## PROBLEM STATEMENT
Every line below that has "Hstored" in it should be copied.

Dataset entries:
(** ** The theorems on the sample worlds *)

(** Offline, a page that was never cached is answered with the cached root. *)
Lemma fetch_failure_fallback_chain_witness :
  let req := request_of "/reports/today" in
  method req = "GET"
  ∧ network offline req = Rejected NetworkError
  ∧ (fetch_handler req offline serving).1 =
      RespondWith (Fulfilled (Some {| status := 200; body := "/"; origin := Fetched |})).
Proof.
  intros req. split; [reflexivity|]. split; [reflexivity|].
  exact (proj1 (fetch_failure_fallback_chain offline serving req NetworkError
                  eq_refl eq_refl)).
Defined.

(** Online, a report page is answered from the network and lands in the
    current bucket. *)
Lemma fetch_success_returns_and_stores_witness :
  let req := request_of "/reports/today" in
  let res := {| status := 200; body := "/reports/today"; origin := Fetched |} in
  method req = "GET"
  ∧ network online req = Fulfilled res
  ∧ status res ≠ 206%nat
  ∧ put_fails online req (clone res) = false
  ∧ (fetch_handler req online serving).1 = RespondWith (Fulfilled (Some res))
  ∧ bucket_entry CACHE_NAME "/reports/today"
      (caches (drain online (fetch_handler req online serving).2))
    = Some (clone res).
Proof.
  intros req res.
  assert (status res ≠ 206%nat) as Hs by (intros Heq; discriminate Heq).
  split; [reflexivity|]. split; [reflexivity|]. split; [exact Hs|].
  split; [reflexivity|].
  destruct (fetch_success_returns_and_stores online serving req res
              eq_refl eq_refl) as (Hres & _ & _ & _ & Hstored & _).
  split; [exact Hres | exact (Hstored Hs eq_refl)].
Defined.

## PROBLEM SOLUTION
              eq_refl eq_refl) as (Hres & _ & _ & _ & Hstored & _).
  split; [exact Hres | exact (Hstored Hs eq_refl)].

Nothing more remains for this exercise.